March 2007, 88 pages, $5.95 USD

Paste is exactly as its name implies: a magazine full of bits and pieces, glued together here, stitched there, some ribbons and sequins slapped on top. It is an eclectic hodgepodge of pop culture delights, featuring articles on music, books, movies, and even food. Its interviews are random, its music selection all over the place—but hey, who doesn’t like a little variation once in awhile?

The main section, so to speak (there are subsections and sub-subsections) is prominently titled “The Scrapbook,” a collection of recent music news, film, and culture articles. It is a huge section; in the most recent issue it ranged from page 18 to 42. And out of 88 pages? That’s some scrapbook.

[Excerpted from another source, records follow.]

(** * URFT: UDP reliable file transfer (urft_client.py, urft_server.py)

    A shallow embedding of the sender (send_file), of the receiver
    (receive_file) and of the generator of test files (create_test_file
    of test_file.py), and the properties of the protocol state machines.

    Conventions of the embedding.
    - Python integers are [Z]; a datagram is a [list byte].
    - Python floats (clock readings, percentages, timeouts) are exact
      rationals [Q]; the decimal literals of the source (0.2, 0.9, 1.1 ...)
      are the corresponding fractions.  The sender's timeouts are thus
      the exact products, which the doubles of the code approach to the
      last bit (0.2 * 0.8 is 0.16000000000000003 there).  The two
      products of an integer of any size and a float in the receiver,
      [expected_packets * 0.5] and [total_packets * 0.9], are computed
      as doubles, with the OverflowError of an integer that no double
      holds (module [Float]).
    - [open] of the output file is an oracle on the file name.
    - dicts are [gmap Z _], sets are [gset Z].
    - the socket is an oracle: every blocking [recvfrom] consumes one
      event (a datagram, a timeout, an error); every [sendto], [f.write]
      and [time.sleep] is recorded in a list of effects.  [print] is not
      modelled. *)

From Stdlib Require Import ZArith QArith Qminmax Qpower Lqa Lia Bool.
From Stdlib Require Import Strings.Byte.
From stdpp Require Import base option list gmap sets sorting.

Local Open Scope Z_scope.

Abbreviation bytes := (list byte).

#[global] Instance byte_eq_decision : EqDecision byte := Byte.byte_eq_dec.

(** ** Constants (both files) *)

Definition BUFFER_SIZE : Z := 4096.
Definition CHUNK_SIZE : Z := 1024.
Definition TIMEOUT : Q := 2 # 10.
Definition WINDOW_SIZE : Z := 32.
Definition MAX_RETRIES : Z := 25.
Definition MAX_TRANSFER_TIME : Q := 120 # 1.
Definition SERVER_TIMEOUT : Q := 120 # 1.
Definition MAX_REASONABLE_PACKETS : Z := 100000.

(** Control words, as the byte strings of the source. *)
Definition HEADER_ACK : bytes :=
  [x48; x45; x41; x44; x45; x52; x5f; x41; x43; x4b]%byte.
Definition RTT_PROBE : bytes :=
  [x52; x54; x54; x5f; x50; x52; x4f; x42; x45]%byte.
Definition RTT_ACK : bytes :=
  [x52; x54; x54; x5f; x41; x43; x4b]%byte.

(** Boolean comparisons on rationals. *)
Definition Qltb (x y : Q) : bool := negb (Qle_bool y x).
Definition Qgtb (x y : Q) : bool := Qltb y x.

(** ** Wire framing: struct.pack / struct.unpack with format "!I" *)

Module Wire.

Definition Z_of_byte (b : byte) : Z := Z.of_N (Byte.to_N b).

Definition byte_of_Z (z : Z) : byte :=
  match Byte.of_N (Z.to_N (z mod 256)) with
  | Some b => b
  | None => x00%byte
  end.

(** [struct.pack("!I", n)]: four big-endian bytes; struct.error when [n]
    is not an unsigned 32-bit integer. *)
Definition pack_u32 (n : Z) : option bytes :=
  if (0 <=? n) && (n <? 2 ^ 32) then
    Some [byte_of_Z (n / 2 ^ 24); byte_of_Z (n / 2 ^ 16);
          byte_of_Z (n / 2 ^ 8); byte_of_Z n]
  else None.

Definition be32 (b0 b1 b2 b3 : byte) : Z :=
  Z_of_byte b0 * 2 ^ 24 + Z_of_byte b1 * 2 ^ 16
  + Z_of_byte b2 * 2 ^ 8 + Z_of_byte b3.

(** [struct.unpack("!I", d)]: struct.error unless [d] has four bytes. *)
Definition unpack_u32 (d : bytes) : option Z :=
  match d with
  | [b0; b1; b2; b3] => Some (be32 b0 b1 b2 b3)
  | _ => None
  end.

(** [struct.pack("!II", seq, total) + payload] (urft_client.py:162). *)
Definition encode_data (seq total : Z) (payload : bytes) : option bytes :=
  match pack_u32 seq, pack_u32 total with
  | Some a, Some b => Some (a ++ b ++ payload)
  | _, _ => None
  end.

(** The receiver's decoding (urft_server.py:99-106): a datagram shorter
    than [struct.calcsize("!II") = 8] is malformed; otherwise the first
    eight bytes are two big-endian words and the rest is the chunk. *)
Definition decode_data (data : bytes) : option (Z * Z * bytes) :=
  match data with
  | a0 :: a1 :: a2 :: a3 :: b0 :: b1 :: b2 :: b3 :: chunk =>
      Some (be32 a0 a1 a2 a3, be32 b0 b1 b2 b3, chunk)
  | _ => None
  end.

Definition encode_ack (seq : Z) : option bytes := pack_u32 seq.
Definition decode_ack (d : bytes) : option Z := unpack_u32 d.

End Wire.

(** ** [bytes.decode()]: strict UTF-8

    [ack.decode()] raises UnicodeDecodeError unless the datagram is
    well-formed UTF-8 (no overlong forms, no surrogates, nothing above
    U+10FFFF).  Decoding is injective, so on a well-formed datagram the
    comparison of the decoded text with an ASCII literal is the comparison
    of the bytes. *)

Module Utf8.
Import Wire.

Definition in_range (lo hi : Z) (b : byte) : bool :=
  (lo <=? Z_of_byte b) && (Z_of_byte b <=? hi).

Definition cont (b : byte) : bool := in_range 128 191 b.

Definition second_of_3 (b0 b1 : byte) : bool :=
  if Z_of_byte b0 =? 224 then in_range 160 191 b1
  else if Z_of_byte b0 =? 237 then in_range 128 159 b1
  else cont b1.

Definition second_of_4 (b0 b1 : byte) : bool :=
  if Z_of_byte b0 =? 240 then in_range 144 191 b1
  else if Z_of_byte b0 =? 244 then in_range 128 143 b1
  else cont b1.

Fixpoint valid (d : bytes) : bool :=
  match d with
  | [] => true
  | b0 :: r0 =>
      if in_range 0 127 b0 then valid r0
      else
        match r0 with
        | [] => false
        | b1 :: r1 =>
            if in_range 194 223 b0 then cont b1 && valid r1
            else
              match r1 with
              | [] => false
              | b2 :: r2 =>
                  if in_range 224 239 b0
                  then second_of_3 b0 b1 && cont b2 && valid r2
                  else
                    match r2 with
                    | [] => false
                    | b3 :: r3 =>
                        in_range 240 244 b0 && second_of_4 b0 b1
                        && cont b2 && cont b3 && valid r3
                    end
              end
        end
  end.

End Utf8.

(** ** Effects and socket events shared by the two endpoints *)

Inductive effect : Type :=
| Sendto (d : bytes)              (* sock.sendto(d, peer) *)
| Write (seq : Z) (chunk : bytes) (* f.write(chunk), the chunk of index seq *)
| Sleep (secs : Q).               (* time.sleep(secs) *)

(** What a blocking [sock.recvfrom] gives back. *)
Inductive recv_event : Type :=
| Datagram (d : bytes)
| SockTimeout                     (* socket.timeout *)
| SockError (winerror : option Z). (* another socket.error *)

(** How a loop body ends: it goes on with a new state, it makes the
    function return, or an exception leaves the function. *)
Inductive step_result (S : Type) : Type :=
| Running (st : S) (effs : list effect)
| Returned (ret : bool) (effs : list effect)
| Raised (effs : list effect).
Arguments Running {S} st effs.
Arguments Returned {S} ret effs.
Arguments Raised {S} effs.

Definition emit {S : Type} (pre : list effect) (r : step_result S)
  : step_result S :=
  match r with
  | Running st effs => Running st (pre ++ effs)
  | Returned b effs => Returned b (pre ++ effs)
  | Raised effs => Raised (pre ++ effs)
  end.

Definition effects_of {S : Type} (r : step_result S) : list effect :=
  match r with
  | Running _ effs | Returned _ effs | Raised effs => effs
  end.

Definition is_send (e : effect) : bool :=
  match e with Sendto _ => true | _ => false end.

Definition sent (effs : list effect) : list bytes :=
  omap (fun e => match e with Sendto d => Some d | _ => None end) effs.

(** ** The sender: [send_file] of urft_client.py *)

Module Sender.
Import Wire.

Music articles take the most space. Pages are broken down into color-coded areas (this month’s issue: hot pink and white) that each have a different title: “The Bottom Line,” “Ears We Trust,” “Filmmakers to Watch,” and others. My personal favorite is “4 to Watch,” a two-page spread of four up-and-coming music artists from around the world that Paste thinks are really neat. It provides all the essential info: their hometown, members, fun facts, why they’re worth watching, and what other bands they’re similar to. I’ve found that this last part is not always entirely accurate—sorry, Issue #29, but the Silver Lakes in no way remind me of Belle & Sebastian.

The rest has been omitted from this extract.